[Collected data]

(* ===== verification/Password.v ===== *)
(** * Password hashes ([pkg/modules/iam/password.go])

    Argon2id and the parser of its parameters ([fmt.Sscanf]) are parameters
    of the model. *)
From S2P Require Import Prelude GoStrings Strconv Base64 IamSQL Iam.

(** @src pkg/modules/iam/password.go:14-20 Argon2Params *)
Record Argon2Params := mkArgon2Params {
  Memory : Z; Iterations : Z; Parallelism : Z; SaltLength : Z; KeyLength : Z }.

(** @src pkg/modules/iam/password.go:22-24 DefaultArgon2Params *)
Definition DefaultArgon2Params : Argon2Params := mkArgon2Params (64 * 1024) 3 2 16 32.

(** [argon2.IDKey]: password, salt, iterations, memory, parallelism, length.
    [Sscanf] with the format of the parameters reads two [uint32] and a
    [uint8]. *)
Class Argon2 := {
  IDKey : string -> string -> Z -> Z -> Z -> Z -> string;
  scan_params : string -> option (Z * Z * Z);
}.

Definition format_params (m t p : Z) : string :=
  "m=" +:+ FormatInt m +:+ ",t=" +:+ FormatInt t +:+ ",p=" +:+ FormatInt p.

Class Argon2Laws `{Argon2} := {
  IDKey_length : forall password salt t m p n, 0 <= n -> len (IDKey password salt t m p n) = n;
  scan_format : forall m t p, 0 <= m < 2 ^ 32 -> 0 <= t < 2 ^ 32 -> 0 <= p < 2 ^ 8 ->
    scan_params (format_params m t p) = Some (m, t, p);
}.

Section Password.
Context {W : Type} `{Argon2}.
Variable rand_read : Z -> M W string.
Variable h : Argon2Params.

(** @src pkg/modules/iam/password.go:35-45 Hash *)
Definition Hash (password : string) : M W string :=
  if is_empty password then throw (EText "password must not be empty")
  else
    salt ← wrap "generate password salt" (rand_read (SaltLength h));
    let key := IDKey password salt (Iterations h) (Memory h) (Parallelism h) (KeyLength h) in
    mret ("$argon2id$v=19$" +:+ format_params (Memory h) (Iterations h) (Parallelism h) +:+ "$" +:+
          EncodeToString RawStd salt +:+ "$" +:+ EncodeToString RawStd key).

(** The limits on the work a stored hash may ask for. *)
Definition safe_params (m t p : Z) : bool :=
  negb ((m <? 8 * 1024) || (256 * 1024 <? m) || (t =? 0) || (10 <? t) || (p =? 0) || (16 <? p)).

(** @src pkg/modules/iam/password.go:47-70 Verify *)
Definition Verify (password encoded : string) : res bool :=
  match Split encoded "$" with
  | [_; p1; p2; p3; p4; p5] =>
      if negb (String.eqb p1 "argon2id") || negb (String.eqb p2 "v=19") then Err (EText "invalid argon2id hash")
      else match scan_params p3 with
      | None => Err (EText "invalid argon2id parameters")
      | Some (memory, iterations, parallelism) =>
          if negb (safe_params memory iterations parallelism) then Err (EText "unsafe argon2id parameters")
          else match DecodeString RawStd p4 with
          | None => Err (EText "invalid argon2id salt")
          | Some salt =>
              match DecodeString RawStd p5 with
              | None => Err (EText "invalid argon2id key")
              | Some want =>
                  if (len want <? 16) || (64 <? len want) || (len salt <? 8) || (64 <? len salt)
                  then Err (EText "invalid argon2id key")
                  else Ok (String.eqb (IDKey password salt iterations memory parallelism (uint32 (len want))) want)
              end
          end
      end
  | _ => Err (EText "invalid argon2id hash")
  end.

Definition service : PasswordService W := mkPasswordService W Hash Verify.
End Password.

(** ** Properties *)
Lemma format_no_dollar m t p : 0 <= m -> 0 <= t -> 0 <= p ->
  Forall (fun a => a <> "$"%char) (bytes (format_params m t p)).
Proof.
  intros. unfold format_params. rewrite !bytes_app, !Forall_app.
  split_and!; try (by apply FormatInt_no_sep); repeat constructor; done.
Qed.

Section Properties.
Context {W : Type} `{Argon2Laws}.
Variable rand_read : Z -> M W string.
Variable h : Argon2Params.

(** The parameters of a hasher that [Verify] accepts. *)
Definition params_ok : Prop :=
  safe_params (Memory h) (Iterations h) (Parallelism h) = true /\ 0 <= Memory h /\ 0 <= Iterations h /\
  0 <= Parallelism h /\ 8 <= SaltLength h <= 64 /\ 16 <= KeyLength h <= 64.

(** A stored hash verifies its password.  For parameters within the
    limits, what [Hash] gives is accepted by [Verify] for that password, and
    for another one exactly when Argon2id maps the two to the same key. *)
Theorem password_roundtrip password w encoded w' :
  params_ok -> (forall n v b v', 0 <= n -> rand_read n v = (Ok b, v') -> len b = n) ->
  Hash rand_read h password w = (Ok encoded, w') ->
  Verify password encoded = Ok true /\
  exists salt, forall other, Verify other encoded =
    Ok (String.eqb (IDKey other salt (Iterations h) (Memory h) (Parallelism h) (KeyLength h))
                   (IDKey password salt (Iterations h) (Memory h) (Parallelism h) (KeyLength h))).
Proof.
  intros (Hsafe & Hm & Ht & Hp & Hs & Hk) Hread. unfold Hash. destruct (is_empty password); [done|].
  intros (salt & w1 & E%wrap_Ok_inv & Hr)%M_bind_Ok_inv. injection Hr as <- <-. apply Hread in E; [|lia].
  set (key := IDKey password salt _ _ _ _).
  assert (len key = KeyLength h) as Hlen by (apply IDKey_length; lia).
  pose proof Hsafe as Hsafe'. unfold safe_params in Hsafe. bool_prop.
  assert (exists fp, format_params (Memory h) (Iterations h) (Parallelism h) = fp /\
    Forall (fun a => a <> "$"%char) (bytes fp) /\
    scan_params fp = Some (Memory h, Iterations h, Parallelism h)) as (fp & -> & Hfp & Hscan).
  { eexists. split; [reflexivity|]. split; [by apply format_no_dollar|apply scan_format; lia]. }
  assert (forall s, Forall (fun c => c <> "$"%char) (bytes (EncodeToString RawStd s))) as Hno.
  { intros s. unfold EncodeToString. rewrite bytes_of_bytes.
    eapply Forall_impl; [apply encode_no_sep, RawStd_ok|by intros c [_ ?]]. }
  match goal with |- Verify _ ?e = _ /\ _ => set (encoded := e) end.
  assert (Split encoded "$" = [""; "argon2id"; "v=19"; fp; EncodeToString RawStd salt; EncodeToString RawStd key]) as Hsplit.
  { unfold Split, encoded. rewrite (bytes_app "$argon2id$v=19$"), (bytes_app fp), (bytes_app "$"),
      (bytes_app (EncodeToString RawStd salt)), (bytes_app "$"). simpl.
    rewrite !split_on_app, split_on_no_sep by done. simpl. by rewrite !of_bytes_bytes. }
  assert (forall other, Verify other encoded = Ok (String.eqb (IDKey other salt (Iterations h) (Memory h)
    (Parallelism h) (KeyLength h)) key)) as Hv.
  { intros other. unfold Verify. rewrite Hsplit. simpl.
    rewrite !DecodeString_EncodeToString by apply RawStd_ok. rewrite Hscan, Hsafe'. simpl.
    rewrite E, Hlen. replace ((KeyLength h <? 16) || (64 <? KeyLength h) || (SaltLength h <? 8) || (64 <? SaltLength h))
      with false by lia. by rewrite uint32_id by lia. }
  split; [by rewrite Hv, String.eqb_refl|]. exists salt. done.
Qed.

(** A stored hash cannot ask for more than 256 MiB, ten iterations and
    sixteen lanes: whatever the text, a verification that computes a key does
    so within these limits. *)
Lemma Verify_bounded password encoded b :
  Verify password encoded = Ok b ->
  exists m t p salt want, safe_params m t p = true /\ 16 <= len want <= 64 /\ 8 <= len salt <= 64 /\
    b = String.eqb (IDKey password salt t m p (len want)) want.
Proof.
  unfold Verify. destruct (Split encoded "$") as [|p0 [|p1 [|p2 [|p3 [|p4 [|p5 [|]]]]]]]; try done.
  destruct (_ || _); [done|]. destruct (scan_params p3) as [[[m t] p]|]; [|done].
  destruct (safe_params m t p) eqn:Hs; [|done]. simpl.
  destruct (DecodeString RawStd p4) as [salt|]; [|done]. destruct (DecodeString RawStd p5) as [want|]; [|done].
  destruct (_ || _) eqn:Hl; [done|]. intros [= <-]. bool_prop.
  exists m, t, p, salt, want. split_and!; try done. by rewrite uint32_id by lia.
Qed.
End Properties.

(** ** A toy key derivation *)
Module Example.
(** A salt and a key of sixteen bytes. *)
Definition pad16 (s : string) : string := of_bytes (take 16 (bytes s ++ replicate 16 "0"%char)).
Definition hasher : Argon2Params := mkArgon2Params (64 * 1024) 3 2 16 16.
Definition read (n : Z) : M unit string := mret (of_bytes (replicate (Z.to_nat n) "s"%char)).

(** The parameters of the text are read at the commas. *)
Definition field (prefix s : string) : option Z :=
  if HasPrefix s prefix then ParseInt (of_bytes (drop (String.length prefix) (bytes s))) else None.

#[export] Instance argon2 : Argon2 := {
  IDKey password salt t m p n :=
    of_bytes (take (Z.to_nat n) (bytes password ++ replicate (Z.to_nat n) "0"%char));
  scan_params s :=
    match Split s "," with
    | [a; b; c] => m ← field "m=" a; t ← field "t=" b; p ← field "p=" c; Some (m, t, p)
    | _ => None
    end;
}.
End Example.
#[local] Existing Instance Example.argon2.

Lemma field_read a z : in_int64 z -> Example.field (String a "=") (String a (String "=" (FormatInt z))) = Some z.
Proof.
  intros Hz. unfold Example.field, HasPrefix. simpl. destruct (Ascii.ascii_dec a a); [|done].
  replace (String.prefix "" (FormatInt z)) with true by (by destruct (FormatInt z)).
  rewrite drop_0, of_bytes_bytes. by apply ParseInt_FormatInt.
Qed.

#[local] Instance argon2_laws : Argon2Laws.
Proof.
  split; simpl.
  - intros password salt t m p n Hn. rewrite len_bytes, bytes_of_bytes, length_take, length_app, length_replicate. lia.
  - intros m t p Hm Ht Hp. unfold format_params, Split.
    rewrite (bytes_app "m="), (bytes_app (FormatInt m)), (bytes_app ",t="), (bytes_app (FormatInt t)), (bytes_app ",p=").
    simpl. rewrite split_on_app by (apply FormatInt_no_sep; [done|lia]). simpl.
    rewrite split_on_app by (apply FormatInt_no_sep; [done|lia]). simpl.
    rewrite split_on_no_sep by (apply FormatInt_no_sep; [done|lia]). simpl.
    rewrite !of_bytes_bytes, !field_read by (unfold in_int64, min_int64, max_int64; lia). done.
Qed.

(** The hash of a password verifies it and no other. *)
Lemma password_roundtrip_witness :
  exists encoded, (Hash Example.read Example.hasher "correct horse" ()).1 = Ok encoded /\
    Verify "correct horse" encoded = Ok true /\ Verify "battery staple" encoded = Ok false.
Proof.
  destruct (Hash Example.read Example.hasher "correct horse" ()) as [[encoded|e|] w'] eqn:E;
    [|vm_compute in E; discriminate E..].
  exists encoded. split; [reflexivity|].
  destruct (password_roundtrip Example.read Example.hasher "correct horse" () encoded w') as (Hv & salt & Hother).
  - split_and!; vm_compute; first [reflexivity|discriminate].
  - intros n v b v' Hn Er. injection Er as <- <-.
    rewrite len_bytes, bytes_of_bytes, length_replicate. lia.
  - exact E.
  - split; [exact Hv|]. rewrite (Hother "battery staple"). vm_compute. reflexivity.
Defined.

**Task requirements:** Nothing but a number is wanted: report how many lines in the entries above contain the string "None".

**Solution to the problem:** 5